== Dataset records ==
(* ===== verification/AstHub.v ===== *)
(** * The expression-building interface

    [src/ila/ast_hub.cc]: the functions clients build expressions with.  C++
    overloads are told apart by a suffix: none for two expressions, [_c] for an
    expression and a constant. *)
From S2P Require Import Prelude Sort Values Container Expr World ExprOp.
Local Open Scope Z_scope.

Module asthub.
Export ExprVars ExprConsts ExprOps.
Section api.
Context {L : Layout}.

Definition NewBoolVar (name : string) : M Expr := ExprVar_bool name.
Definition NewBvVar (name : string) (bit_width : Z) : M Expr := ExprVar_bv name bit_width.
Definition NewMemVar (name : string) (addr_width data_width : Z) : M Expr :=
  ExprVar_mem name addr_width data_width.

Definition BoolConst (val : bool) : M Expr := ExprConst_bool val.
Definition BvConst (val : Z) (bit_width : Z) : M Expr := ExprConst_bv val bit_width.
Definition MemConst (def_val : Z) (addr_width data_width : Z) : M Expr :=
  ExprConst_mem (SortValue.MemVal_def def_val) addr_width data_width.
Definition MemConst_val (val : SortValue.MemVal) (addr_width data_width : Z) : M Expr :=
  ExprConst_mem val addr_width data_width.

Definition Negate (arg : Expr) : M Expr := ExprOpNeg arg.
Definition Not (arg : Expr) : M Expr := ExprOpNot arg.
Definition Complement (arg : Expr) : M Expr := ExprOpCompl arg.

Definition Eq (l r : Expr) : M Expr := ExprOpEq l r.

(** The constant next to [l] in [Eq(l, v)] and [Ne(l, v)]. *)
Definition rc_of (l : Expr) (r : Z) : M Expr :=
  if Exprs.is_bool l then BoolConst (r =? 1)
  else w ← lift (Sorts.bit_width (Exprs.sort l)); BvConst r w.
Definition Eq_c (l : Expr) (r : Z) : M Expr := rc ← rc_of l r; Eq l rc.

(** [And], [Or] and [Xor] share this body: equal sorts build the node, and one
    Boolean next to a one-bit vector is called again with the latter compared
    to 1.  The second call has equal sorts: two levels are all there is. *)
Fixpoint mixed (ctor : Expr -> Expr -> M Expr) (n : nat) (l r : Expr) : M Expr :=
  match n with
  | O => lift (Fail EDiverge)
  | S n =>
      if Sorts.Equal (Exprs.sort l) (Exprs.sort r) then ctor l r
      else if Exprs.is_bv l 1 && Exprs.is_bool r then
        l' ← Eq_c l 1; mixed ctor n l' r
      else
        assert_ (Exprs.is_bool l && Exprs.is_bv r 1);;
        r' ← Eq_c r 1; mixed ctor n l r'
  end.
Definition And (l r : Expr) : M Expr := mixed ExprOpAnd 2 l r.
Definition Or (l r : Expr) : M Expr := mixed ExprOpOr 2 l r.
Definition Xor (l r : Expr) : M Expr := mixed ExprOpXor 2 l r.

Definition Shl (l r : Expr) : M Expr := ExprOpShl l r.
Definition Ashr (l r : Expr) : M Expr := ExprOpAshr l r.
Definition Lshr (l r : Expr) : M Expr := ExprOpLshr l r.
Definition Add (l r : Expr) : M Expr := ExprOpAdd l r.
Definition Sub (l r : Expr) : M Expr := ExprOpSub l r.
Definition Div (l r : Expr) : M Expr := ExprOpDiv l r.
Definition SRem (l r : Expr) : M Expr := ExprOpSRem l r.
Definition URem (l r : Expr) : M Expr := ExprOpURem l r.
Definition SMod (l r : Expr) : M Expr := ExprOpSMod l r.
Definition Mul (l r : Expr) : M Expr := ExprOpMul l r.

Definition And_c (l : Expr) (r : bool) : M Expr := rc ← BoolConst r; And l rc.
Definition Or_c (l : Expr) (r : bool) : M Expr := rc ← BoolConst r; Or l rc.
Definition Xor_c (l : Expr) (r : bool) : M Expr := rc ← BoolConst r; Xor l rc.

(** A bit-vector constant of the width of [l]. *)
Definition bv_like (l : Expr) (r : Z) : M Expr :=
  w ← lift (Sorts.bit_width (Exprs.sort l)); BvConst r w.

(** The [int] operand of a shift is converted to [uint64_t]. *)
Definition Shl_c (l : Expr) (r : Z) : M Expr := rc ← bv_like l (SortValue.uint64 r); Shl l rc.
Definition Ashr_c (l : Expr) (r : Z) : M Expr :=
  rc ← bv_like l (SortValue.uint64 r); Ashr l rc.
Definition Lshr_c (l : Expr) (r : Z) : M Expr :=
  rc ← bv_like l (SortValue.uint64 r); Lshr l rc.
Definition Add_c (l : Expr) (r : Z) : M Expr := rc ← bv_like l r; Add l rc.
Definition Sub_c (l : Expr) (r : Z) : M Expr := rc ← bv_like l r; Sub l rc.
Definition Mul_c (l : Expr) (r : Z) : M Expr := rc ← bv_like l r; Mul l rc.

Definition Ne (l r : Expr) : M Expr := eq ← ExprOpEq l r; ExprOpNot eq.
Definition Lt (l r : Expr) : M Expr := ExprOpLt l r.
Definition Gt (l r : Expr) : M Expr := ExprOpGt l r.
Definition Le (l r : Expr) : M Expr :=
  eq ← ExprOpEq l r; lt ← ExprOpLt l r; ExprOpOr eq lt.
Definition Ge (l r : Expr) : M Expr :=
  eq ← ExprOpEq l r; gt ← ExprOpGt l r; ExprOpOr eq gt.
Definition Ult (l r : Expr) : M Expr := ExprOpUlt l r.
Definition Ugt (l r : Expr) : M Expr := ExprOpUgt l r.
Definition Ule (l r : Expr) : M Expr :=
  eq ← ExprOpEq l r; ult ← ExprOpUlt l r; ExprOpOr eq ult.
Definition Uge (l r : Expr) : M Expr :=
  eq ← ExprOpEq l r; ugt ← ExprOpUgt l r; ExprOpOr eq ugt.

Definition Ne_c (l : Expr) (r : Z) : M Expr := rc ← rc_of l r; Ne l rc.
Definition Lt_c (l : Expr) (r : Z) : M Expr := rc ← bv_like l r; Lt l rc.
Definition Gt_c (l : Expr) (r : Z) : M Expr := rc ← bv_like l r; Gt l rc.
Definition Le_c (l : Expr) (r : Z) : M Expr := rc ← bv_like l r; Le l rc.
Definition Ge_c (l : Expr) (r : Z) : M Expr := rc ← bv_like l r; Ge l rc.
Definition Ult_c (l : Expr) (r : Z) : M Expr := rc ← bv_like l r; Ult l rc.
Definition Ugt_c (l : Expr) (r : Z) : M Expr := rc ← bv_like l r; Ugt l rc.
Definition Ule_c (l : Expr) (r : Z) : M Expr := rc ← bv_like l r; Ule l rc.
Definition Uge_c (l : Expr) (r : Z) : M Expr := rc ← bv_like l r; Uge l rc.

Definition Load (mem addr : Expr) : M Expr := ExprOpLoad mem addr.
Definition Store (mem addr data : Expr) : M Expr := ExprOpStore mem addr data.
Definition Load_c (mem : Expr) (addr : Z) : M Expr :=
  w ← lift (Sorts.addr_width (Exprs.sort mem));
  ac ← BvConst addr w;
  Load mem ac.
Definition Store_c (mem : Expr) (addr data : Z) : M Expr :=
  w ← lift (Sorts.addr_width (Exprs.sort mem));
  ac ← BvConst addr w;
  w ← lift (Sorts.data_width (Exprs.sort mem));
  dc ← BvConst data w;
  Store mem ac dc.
===
== Dataset records ==
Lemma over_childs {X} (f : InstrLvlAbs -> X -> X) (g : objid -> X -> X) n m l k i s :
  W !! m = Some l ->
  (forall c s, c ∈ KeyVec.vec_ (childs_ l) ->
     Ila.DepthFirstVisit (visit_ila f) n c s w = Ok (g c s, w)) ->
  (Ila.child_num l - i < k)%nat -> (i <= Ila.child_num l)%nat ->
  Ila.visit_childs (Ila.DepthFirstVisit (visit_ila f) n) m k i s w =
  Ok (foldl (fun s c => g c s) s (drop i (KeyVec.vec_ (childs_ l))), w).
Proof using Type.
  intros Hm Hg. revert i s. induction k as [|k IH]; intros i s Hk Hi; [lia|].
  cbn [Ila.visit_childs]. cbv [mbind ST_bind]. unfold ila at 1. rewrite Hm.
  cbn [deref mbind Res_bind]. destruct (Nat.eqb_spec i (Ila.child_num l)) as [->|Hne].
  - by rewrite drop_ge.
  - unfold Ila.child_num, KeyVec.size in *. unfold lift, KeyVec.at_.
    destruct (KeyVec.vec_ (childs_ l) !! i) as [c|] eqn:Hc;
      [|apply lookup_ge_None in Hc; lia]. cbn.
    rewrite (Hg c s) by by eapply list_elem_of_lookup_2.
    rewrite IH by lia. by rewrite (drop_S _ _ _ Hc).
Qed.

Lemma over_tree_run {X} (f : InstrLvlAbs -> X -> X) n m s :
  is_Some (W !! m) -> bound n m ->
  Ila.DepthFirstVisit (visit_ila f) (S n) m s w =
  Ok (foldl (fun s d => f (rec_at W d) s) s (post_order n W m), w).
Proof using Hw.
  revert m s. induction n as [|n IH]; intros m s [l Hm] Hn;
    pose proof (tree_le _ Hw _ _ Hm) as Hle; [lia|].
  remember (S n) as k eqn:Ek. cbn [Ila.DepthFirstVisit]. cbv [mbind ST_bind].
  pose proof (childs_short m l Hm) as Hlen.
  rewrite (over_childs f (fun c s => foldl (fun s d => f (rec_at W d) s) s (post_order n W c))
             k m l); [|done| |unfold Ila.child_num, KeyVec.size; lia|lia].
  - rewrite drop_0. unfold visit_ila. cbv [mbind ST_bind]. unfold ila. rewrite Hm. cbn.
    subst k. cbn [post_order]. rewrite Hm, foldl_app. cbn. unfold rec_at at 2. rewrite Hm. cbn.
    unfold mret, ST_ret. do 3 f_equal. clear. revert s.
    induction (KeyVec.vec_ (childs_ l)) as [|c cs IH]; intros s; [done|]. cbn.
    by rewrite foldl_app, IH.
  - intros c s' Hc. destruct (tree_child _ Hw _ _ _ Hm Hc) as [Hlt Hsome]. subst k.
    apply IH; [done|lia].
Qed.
===
Exercise => Above are the records; copy exactly the lines from the line with "Fixpoint mixed (ctor" through the line with "Definition And (l", both included.

Answer section =>
Fixpoint mixed (ctor : Expr -> Expr -> M Expr) (n : nat) (l r : Expr) : M Expr :=
  match n with
  | O => lift (Fail EDiverge)
  | S n =>
      if Sorts.Equal (Exprs.sort l) (Exprs.sort r) then ctor l r
      else if Exprs.is_bv l 1 && Exprs.is_bool r then
        l' ← Eq_c l 1; mixed ctor n l' r
      else
        assert_ (Exprs.is_bool l && Exprs.is_bv r 1);;
        r' ← Eq_c r 1; mixed ctor n l r'
  end.
Definition And (l r : Expr) : M Expr := mixed ExprOpAnd 2 l r.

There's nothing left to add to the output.